El PSG dominó el partido con una posesión abrumadora y un juego ofensivo constante.
Por: Agencia
El París Saint-Germain completó su misión en el partido de ida de los cuartos de final de la UEFA Champions League 2025-2026 al derrotar por 2-0 a un Liverpool irreconocible, quien no demostró lo exhibido hasta ahora en el torneo continental. Tendrán que trabajar en el juego de vuelta para salvar el honor de la Liga Premier.

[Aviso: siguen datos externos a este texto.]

(* ===== verification/OverflowFree.v ===== *)
(** * Payloads on pages of the free list

    [Freelist] discharges the interface through which [Overflow] allocates pages, and
    [clear_overflow_pages] gives the pages of a chain back: a payload that is written and
    cleared leaves the pager with exactly the pages it had, and those the file grew by. *)
From stdpp Require Import gmap gmultiset.
From S2P Require Import Prelude Errors Varint OnDisk Intervals Page Cells FreeSpace PageLayout PageCells CellFormat.
From S2P Require Import Effects Overflow OverflowRead Freelist FreelistSpec FreelistRefines.

(** ** What belongs to the allocator decides what it does *)
Lemma good_own u ps lim size extra ts w w' :
  same_own (own size ts) w w' -> good u ps lim size extra ts w -> good u ps lim size extra ts w'.
Proof.
  intros (Ea & Es & Ep) []. assert (forall i, i ∈ free_ids ts -> st_pages w' !! i = st_pages w !! i) as Hf
    by (intros i Hi; apply Ep; right; by left).
  split; rewrite ?Ea, ?Es; try done.
  - rewrite Ep by (by left). done.
  - by eapply trunks_frame.
  - by eapply pages_frame.
Qed.

Lemma allocating_own u ps w0 w w' size ts P n :
  same_own (own size ts) w w' -> allocating u ps w0 size ts P n w -> allocating u ps w' size ts P n w'.
Proof.
  intros Hs [Hg _ Ha Hf Hl]. pose proof (good_own _ _ _ _ _ _ _ _ Hs Hg) as Hg'. destruct Hs as (Ea & Es & Ep). split.
  - by rewrite Ea.
  - apply since_refl.
  - unfold allocate_at in *. by rewrite Ea.
  - done.
  - by rewrite Ea.
Qed.

Definition no_errors (w : pages_store) : Prop := forall e, ~ broken w e.

(** ** The pages that are handed out *)
Section Supply.
Context (u ps : Z) (vacuum : bool).

Definition allocate_next (size : Z) (ts : list (Z * list Z)) : Z * (Z * list (Z * list Z)) :=
  match ts with
  | [] => (next_page ps vacuum size, (next_page ps vacuum size, []))
  | (t, []) :: r => (t, (size, r))
  | (t, l :: ls) :: r => (l, (size, (t, ls) :: r))
  end.

Fixpoint allocate_ids (m : nat) (size : Z) (ts : list (Z * list Z)) : list Z :=
  match m with
  | O => []
  | S m => let '(id, (size, ts)) := allocate_next size ts in id :: allocate_ids m size ts
  end.
Fixpoint allocate_rest (m : nat) (size : Z) (ts : list (Z * list Z)) : Z * list (Z * list Z) :=
  match m with
  | O => (size, ts)
  | S m => let '(id, (size, ts)) := allocate_next size ts in allocate_rest m size ts
  end.

Lemma takes_next size ts max id size' ts' :
  takes ps size ts vacuum max id size' ts' -> allocate_next size ts = (id, (size', ts')).
Proof. by destruct 1; subst. Qed.

Lemma next_page_le size : next_page ps vacuum size <= size + 3.
Proof. pose proof (mapped_size_le ps vacuum size). unfold next_page. case_bool_decide; lia. Qed.

Lemma takes_own size ts max id size' ts' w lim :
  good u ps lim size 0 ts w -> takes ps size ts vacuum max id size' ts' ->
  own size ts id /\ ~ own size' ts' id /\ (forall i, own size' ts' i -> own size ts i) /\ 2 <= id <= size' /\ size <= size' <= size + 3 /\
  (forall i, i ∈ free_ids ts \/ i = id <-> i ∈ free_ids ts' \/ i = id).
Proof.
  intros Hg Ht. pose proof (g_size _ _ _ _ _ _ _ Hg). pose proof (next_page_le size). pose proof (next_page_lt ps vacuum size).
  pose proof (mapped_size_le ps vacuum size).
  destruct (takes_cases _ _ _ _ _ _ _ _ Ht) as [(Hp & ->)|(-> & -> & -> & -> & _)].
  - pose proof (g_nodup _ _ _ _ _ _ _ Hg) as Hnd. pose proof (g_range _ _ _ _ _ _ _ Hg) as Hr. rewrite Hp in Hnd, Hr.
    apply list.NoDup_cons in Hnd as [Hnew _]. apply Forall_cons_iff in Hr as [Hid _]. unfold own.
    assert (forall i, i ∈ free_ids ts <-> i = id \/ i ∈ free_ids ts') as Hin by (intros i; by rewrite Hp, elem_of_cons).
    split_and!; try lia; [right; left; apply (proj2 (Hin id)); by left|intros [?|[?|?]]; [lia|done|lia]| |].
    + intros i [?|[?|?]]; [by left|right; left; apply (proj2 (Hin i)); by right|right; right; lia].
    + intros i. rewrite Hin. tauto.
  - unfold own. split; [lia|]. split; [intros [?|[Hx|?]]; [lia|by apply not_elem_of_nil in Hx|lia]|].
    split; [|split; [lia|split; [lia|done]]]. intros i [?|[Hx|?]]; [by left|by apply not_elem_of_nil in Hx|right; right; lia].
Qed.

Lemma allocate_next_cases size ts id size' ts' :
  allocate_next size ts = (id, (size', ts')) ->
  (free_ids ts ≡ₚ id :: free_ids ts' /\ size' = size) \/
  (ts = [] /\ ts' = [] /\ id = size' /\ size' = next_page ps vacuum size).
Proof.
  destruct ts as [|[t [|l ls]] r]; simpl; intros E; injection E as <- <- <-; [by right|by left|left; split; [constructor|done]].
Qed.

(** The pages the file skips when it grows. *)
Definition reserved (i : Z) : Prop := Some i = pending_byte_page_id ps \/ (vacuum = true /\ is_ptrmap_page i ps = true).

Lemma next_page_skips size i : size < i < next_page ps vacuum size -> reserved i.
Proof.
  unfold next_page, mapped_size, reserved. case_bool_decide as Hp; destruct vacuum; simpl in *.
  all: destruct (is_ptrmap_page (size + 1) ps) eqn:Em; intros Hi.
  all: try (assert (i = size + 1 \/ i = size + 2) as [->| ->] by lia). all: try lia; auto.
  all: try (left; by replace (size + 2) with (size + 1 + 1) by lia).
Qed.

Lemma allocate_all m : ps ∈ page_sizes -> forall size ts, 1 <= size -> let rest := allocate_rest m size ts in let ids := allocate_ids m size ts in
  size <= rest.1 <= size + 3 * Z.of_nat m /\ (forall i, i ∈ ids -> i ∈ free_ids ts \/ (size < i <= rest.1 /\ ~ reserved i)) /\
  (forall i, i ∈ free_ids rest.2 -> i ∈ free_ids ts) /\ (forall i, i ∈ free_ids ts -> i ∈ ids \/ i ∈ free_ids rest.2) /\
  (forall i, size < i <= rest.1 -> i ∈ ids \/ reserved i).
Proof.
  intros Hps. induction m as [|m IH]; intros size ts Hsize rest ids.
  - simpl. split; [lia|]. split; [intros i Hi; by apply not_elem_of_nil in Hi|]. split; [done|]. split; [by right|lia].
  - unfold rest, ids. cbn [allocate_rest allocate_ids]. destruct (allocate_next size ts) as [id [size' ts']] eqn:En.
    apply allocate_next_cases in En.
    assert (size <= size' <= size + 3 /\ (id ∈ free_ids ts \/ (size < id <= size' /\ ~ reserved id)) /\ (forall i, i ∈ free_ids ts' -> i ∈ free_ids ts) /\
      (forall i, i ∈ free_ids ts -> i = id \/ i ∈ free_ids ts') /\ (forall i, size < i <= size' -> i = id \/ reserved i)) as (H1 & H2 & H3 & H4 & H5).
    { destruct En as [[Hp ->]|(-> & -> & -> & ->)].
      - split; [lia|]. rewrite Hp. split; [left; constructor|]. split; [intros i; rewrite Hp; by right|].
        split; [|lia]. intros i. rewrite Hp. apply elem_of_cons.
      - pose proof (next_page_le size). pose proof (next_page_lt ps vacuum size). pose proof (mapped_size_le ps vacuum size).
        split; [lia|]. split; [right; split; [lia|]|].
        { destruct (next_page_usable ps vacuum size Hps Hsize) as [Hu1 Hu2]. intros [?|[Hv Hm]]; [done|]. specialize (Hu2 Hv). congruence. }
        split; [done|]. split; [intros i Hi; by apply not_elem_of_nil in Hi|].
        intros i Hi. destruct (Z.eq_dec i (next_page ps vacuum size)); [by left|right; apply (next_page_skips size); lia]. }
    assert (1 <= size') as Hsize' by lia. specialize (IH size' ts' Hsize') as (Hsz & Hin & Hsub & Hsup & Hnew).
    split; [lia|]. split; [|split; [auto|split]].
    + intros i [->|Hi]%elem_of_cons; [destruct H2 as [|[]]; [by left|right; split; [lia|done]]|].
      destruct (Hin i Hi) as [|[]]; [auto|right; split; [lia|done]].
    + intros i Hi. rewrite elem_of_cons. destruct (H4 i Hi) as [->|Hi']; [auto|]. destruct (Hsup i Hi'); auto.
    + intros i Hi. rewrite elem_of_cons. destruct (Z_le_gt_dec i size'); [destruct (H5 i); auto; lia|]. destruct (Hnew i); auto. lia.
Qed.

Lemma allocate_nodup m : ps ∈ page_sizes -> forall size ts, 1 <= size ->
  NoDup (free_ids ts) -> Forall (fun i => i <= size) (free_ids ts) ->
  NoDup (allocate_ids m size ts ++ free_ids (allocate_rest m size ts).2).
Proof.
  intros Hps. induction m as [|m IH]; intros size ts Hsize Hnd Hle; [done|]. cbn [allocate_rest allocate_ids].
  destruct (allocate_next size ts) as [id [size' ts']] eqn:En. apply allocate_next_cases in En.
  assert (size <= size' /\ id <= size' /\ NoDup (free_ids ts') /\ (id ∉ free_ids ts') /\ Forall (fun i => i <= size') (free_ids ts')) as (H1 & H2 & H3 & H4 & H5).
  { destruct En as [[Hp ->]|(-> & -> & -> & ->)].
    - rewrite Hp in Hnd, Hle. apply list.NoDup_cons in Hnd as []. apply Forall_cons_iff in Hle as []. split_and!; (done || lia).
    - pose proof (next_page_lt ps vacuum size). pose proof (mapped_size_le ps vacuum size). split_and!; (done || lia || constructor || apply not_elem_of_nil). }
  assert (1 <= size') as Hsize' by lia. destruct (allocate_all m Hps size' ts' Hsize') as (Hsz & Hin & Hsub & _).
  constructor; [|by apply IH]. rewrite elem_of_app. intros [Hi|Hi]; [destruct (Hin id Hi); [done|lia]|auto].
Qed.

Lemma allocate_ids_length m : forall size ts, length (allocate_ids m size ts) = m.
Proof. induction m as [|m IH]; intros size ts; [done|]. simpl. destruct (allocate_next size ts) as [? []]. simpl. by rewrite IH. Qed.

(** The state the allocator is left in. *)
Definition left_over (n : nat) (P : gmultiset Z) (rest : Z * list (Z * list Z)) (F : Z -> Prop) (w : pages_store) : Prop :=
  F = own rest.1 rest.2 /\ allocating u ps w rest.1 rest.2 P n w /\
  p_allocate_page_state (st_alloc w) = AllocateStart /\ p_free_page_state (st_alloc w) = FreeStart /\ no_errors w.

Lemma supply m : forall n w size ts P,
  allocating u ps w size ts P n w -> p_vacuum_full (st_alloc w) = vacuum -> p_free_page_state (st_alloc w) = FreeStart ->
  no_errors w -> size + 3 * Z.of_nat m <= p_max_page_count (st_alloc w) ->
  (m = 0%nat -> p_allocate_page_state (st_alloc w) = AllocateStart) ->
  supplies (left_over n P (allocate_rest m size ts)) n (own size ts) w (allocate_ids m size ts).
Proof.
  induction m as [|m IHm]; [intros; by apply supplies_nil; unfold left_over; auto|].
  induction n as [n IHn] using lt_wf_ind. intros w size ts P Ha Hv Hf Hne Hroom _.
  pose proof (allocate_page_spec u ps w size ts P n (fun _ => False)) as Hcall.
  specialize (Hcall Hne). specialize (Hcall ltac:(intros Ets Hm; rewrite Hv in Hm; pose proof (next_page_le size); lia) w Ha).
  unfold wpg in Hcall. destruct (pager_allocate_page w) as [[id| |e|] w'] eqn:Ew; try done.
  - destruct Hcall as (size' & ts' & Ht & Hg & Hs & Hst & Hfr & Hp & _). rewrite Hv in Ht.
    destruct (takes_own _ _ _ _ _ _ _ _ (a_good _ _ _ _ _ _ _ _ Ha) Ht) as (H1 & H2 & H3 & H4 & H5 & _).
    cbn [allocate_ids allocate_rest]. rewrite (takes_next _ _ _ _ _ _ Ht).
    eapply supplies_done; [exact Ew|split; apply Hs|exact H1|exact H2|exact H3|]. intros w'' Hown.
    assert (length (p_script (st_alloc w'')) <= n)%nat as Hl.
    { destruct Hown as (-> & _). pose proof (suffix_length _ _ (s_script _ _ _ Hs)). pose proof (a_script _ _ _ _ _ _ _ _ Ha). lia. }
    assert (allocating u ps w' size' ts' P n w') as Ha'.
    { split; [done|apply since_refl|by unfold allocate_at; rewrite Hst|done|by destruct Hown as (<- & _)]. }
    destruct Hown as (Ea & Es & Ep) eqn:?. apply IHm; rewrite ?Ea.
    + by eapply allocating_own.
    + by rewrite (s_vacuum _ _ _ Hs).
    + by rewrite Hfr.
    + intros e He. apply (Hne e). eapply broken_since; [exact Hs|]. unfold broken in *. by rewrite Ea in He.
    + rewrite (s_max _ _ _ Hs). lia.
    + done.
  - destruct Hcall as [Ha' Hl]. destruct n as [|n]; [lia|].
    assert (exists id ids, allocate_ids (S m) size ts = id :: ids) as (id & ids & Eids)
      by (cbn [allocate_ids]; destruct (allocate_next size ts) as [? []]; by eexists _, _).
    rewrite Eids. eapply supplies_io; [exact Ew|split; apply Ha'|]. intros w'' Hown. rewrite <- Eids.
    pose proof (allocating_own _ _ _ _ _ _ _ _ _ Hown Ha') as Ha''. pose proof (a_since _ _ _ _ _ _ _ _ Ha') as Hs.
    destruct Hown as (Ea & Es & Ep).
    assert (allocating u ps w'' size ts P n w'') as Hn by (destruct Ha''; split; try done; rewrite Ea; lia).
    eapply supplies_mono; [|done|apply (IHn n); [lia|exact Hn|..]]; rewrite ?Ea.
    + intros F w3 (E1 & [] & E3). split; [done|]. split; [|done]. split; try done. lia.
    + by rewrite (s_vacuum _ _ _ Hs).
    + rewrite (a_free _ _ _ _ _ _ _ _ Ha'). done.
    + intros e He. apply (Hne e). eapply broken_since; [exact Hs|]. unfold broken in *. by rewrite Ea in He.
    + by rewrite (s_max _ _ _ Hs).
    + done.
Qed.
End Supply.

(** ** Freeing a chain *)

(** The first words of the pages link them. *)
Fixpoint next_words (held : gmap Z (list Z)) (ids : list Z) : Prop :=
  match ids with
  | [] => True
  | id :: ids => (exists b, held !! id = Some b /\ u32 b 0 = default 0 (head ids)) /\ (id ∉ ids) /\ next_words held ids
  end.

Fixpoint release (ids : list Z) (h : heap) : heap :=
  match ids with
  | [] => h
  | id :: ids => release ids (mkHeap (delete id (h_held h)) ({[ id ]} ∪ h_free h) (h_size h))
  end.

Lemma next_words_delete held id ids : (id ∉ ids) -> next_words held ids -> next_words (delete id held) ids.
Proof.
  induction ids as [|i ids IH]; [done|]. intros Hn ((b & Hb & Hw) & Hi & Hr). apply not_elem_of_cons in Hn as [Hne Hn].
  split; [exists b; by rewrite lookup_delete_ne|auto].
Qed.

El equipo de Luis Enrique fue el dueño absoluto del balón, registrando una posesión abrumadora y dejando la sensación de que el resultado pudo ser mucho más abultado de no ser por la actuación heroica de Giorgi Mamardashvili, quien junto con el poste se encargaron de ser los protagonistas defensivos.

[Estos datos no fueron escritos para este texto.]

(** C28: The lock excludes, and its word is exact.  From any initial value, with any number of
    threads below two to the 31st running the lock's operations in any interleaving of their loads,
    stores and compare-and-exchanges: never do a writer and a reader, or two writers, hold the lock
    together, and no assertion of the lock fails.  The word counts the threads that hold the lock
    for reading and has the writer bit exactly when one holds it for writing; so at each moment
    [read] succeeds exactly when nobody writes, [write] when nobody holds the lock, [upgrade] when
    one thread reads, and [held_value] has a value exactly when somebody reads.  Only the store of
    [set_value_exclusive] changes the embedded value, the read mark; in particular no step changes
    it while some thread holds the lock for reading. *)
Theorem lock_excludes n v s i p w' p' :
  0 <= v < 2 ^ 32 -> Z.of_nat n < 2 ^ 31 -> rtc lock_step (initial_lock n v) s ->
  ls_threads s !! i = Some p -> thread_step (ls_word s) p w' p' ->
  let w := ls_word s in
  let readers := tally holds_read (ls_threads s) in
  let writers := tally holds_write (ls_threads s) in
  (forall i j p q, ls_threads s !! i = Some p -> ls_threads s !! j = Some q -> i <> j ->
     holds_write p = true -> holds_write q = false /\ holds_read q = false) /\
  (AssertionFailed ∉ ls_threads s) /\ p' <> AssertionFailed /\
  Z.land w READER_COUNT_MASK = readers * READER_INC /\ has_writer w = (writers =? 1) /\
  (lock_read w).1 = (writers =? 0) /\ (lock_write w).1 = (writers + readers =? 0) /\
  (lock_upgrade w).1 = ((writers =? 0) && (readers =? 1)) /\
  held_value w = (if readers =? 0 then None else Some (get_value w)) /\
  get_value w' = match p with SetStore _ v' => v' | _ => get_value w end /\
  (0 < readers -> get_value w' = get_value w).
Proof.
  intros Hv Hn Hr Hi Hst w readers writers. destruct (lock_inv_reachable n v s Hv Hn Hr) as [Hl [v0 HI]].
  pose proof HI as [Hw Hex Hpcs]. pose proof (pk_b _ _ _ _ Hw) as Hb. destruct s as [w0 ts]. simpl in Hw, Hex, Hpcs, Hb, Hi, Hst, Hl.
  pose proof (lock_inv_step w0 ts i p w' p' v0 HI ltac:(unfold zlen; lia) Hi Hst) as HI'. subst w readers writers. simpl.
  pose proof (tally_range holds_read ts). pose proof (tally_range holds_write ts).
  assert (get_value w' = value_after p v0) as Hval by exact (packed_get_value _ _ _ _ (li_word _ _ HI')).
  pose proof (packed_get_value _ _ _ _ Hw) as Hv0. split_and!.
  - intros i1 j1 p1 q1 Hi1 Hj1 Hij Hp1. pose proof (tally_pos holds_write _ _ _ Hi1 Hp1).
    split; apply not_true_is_false; intros Hq.
    + pose proof (tally_two holds_write _ i1 j1 p1 q1 Hij Hi1 Hj1 Hp1 Hq). lia.
    + pose proof (tally_pos holds_read _ _ _ Hj1 Hq). specialize (Hex ltac:(lia)). lia.
  - intros (j & Hj)%list_elem_of_lookup. rewrite Forall_lookup in Hpcs. exact (Hpcs j _ Hj).
  - intros ->. pose proof (li_pcs _ _ HI') as Hpcs'. rewrite Forall_lookup in Hpcs'. apply (Hpcs' i AssertionFailed). simpl.
    apply list_lookup_insert_eq. by eapply lookup_lt_Some.
  - rewrite (packed_readers _ _ _ _ Hw). unfold READER_INC. lia.
  - exact (packed_has_writer _ _ _ _ Hw).
  - rewrite (packed_read _ _ _ _ Hw). by destruct Hb as [-> | ->].
  - rewrite (packed_write _ _ _ _ Hw). destruct (Z.eqb_spec (tally holds_write ts) 1), (Z.eqb_spec (tally holds_read ts) 0);
      symmetry; first [apply Z.eqb_eq; lia|apply Z.eqb_neq; lia].
  - rewrite (packed_upgrade _ _ _ _ Hw). destruct (Z.eqb_spec (2 * tally holds_read ts + tally holds_write ts) 2),
      (Z.eqb_spec (tally holds_write ts) 0), (Z.eqb_spec (tally holds_read ts) 1); (done || lia).
  - unfold held_value, get_value. rewrite (packed_has_readers _ _ _ _ Hw). by destruct (tally holds_read ts =? 0).
  - rewrite Hval, Hv0. by destruct p.
  - intros Hrd. rewrite Hval, Hv0. destruct p; try done. pose proof (tally_pos holds_write ts i _ Hi eq_refl). lia.
Qed.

El asedio local comenzó desde el pitido inicial. Al minuto 11, llegó el primer zarpazo: Desire Doué aprovechó las facilidades de una zaga inglesa excesivamente hundida para acomodarse el balón a la derecha y soltar un disparo que, tras rozar en un defensor, superó al guardameta georgiano. Con el 1-0, el Liverpool intentó reaccionar sin éxito, siendo incapaz de disparar a puerta hasta el minuto 40.
Tras el descanso, la situación no cambió y el equipo parisino se mantuvo constante en el ataque. El PSG siguió moviendo el balón con paciencia mientras los de Arne Slot se limitaban a defender. La sentencia definitiva se fraguó en el minuto 66. Tras una posesión eterna, João Neves filtró un pase magistral para habilitar a Kvaratskhelia. El extremo georgiano, con una frialdad absoluta, recortó a Mamardashvili y remató a placer para poner el 2-0 definitivo.
La recta final del partido estuvo cargada de tensión y polémica. En el minuto 70, el colegiado Sánchez Martínez señaló un penalti de Konaté sobre Zaire-Emery, pero tras revisar el VAR, decidió anular la decisión. Poco después, Dembélé estrelló un derechazo en el poste que pudo haber sentenciado la eliminatoria.
El encuentro también dejó patente la ruptura total entre Slot y Salah, quien fue suplente en una noche donde los ingleses solo pudieron aferrarse a las paradas de su portero para no salir goleados. Aunque el PSG fue muy superior, el Liverpool se marcha vivo de milagro, confiando en una épica remontada en el "factor Anfield" para revertir una eliminatoria que hoy parece teñida de azul y rojo.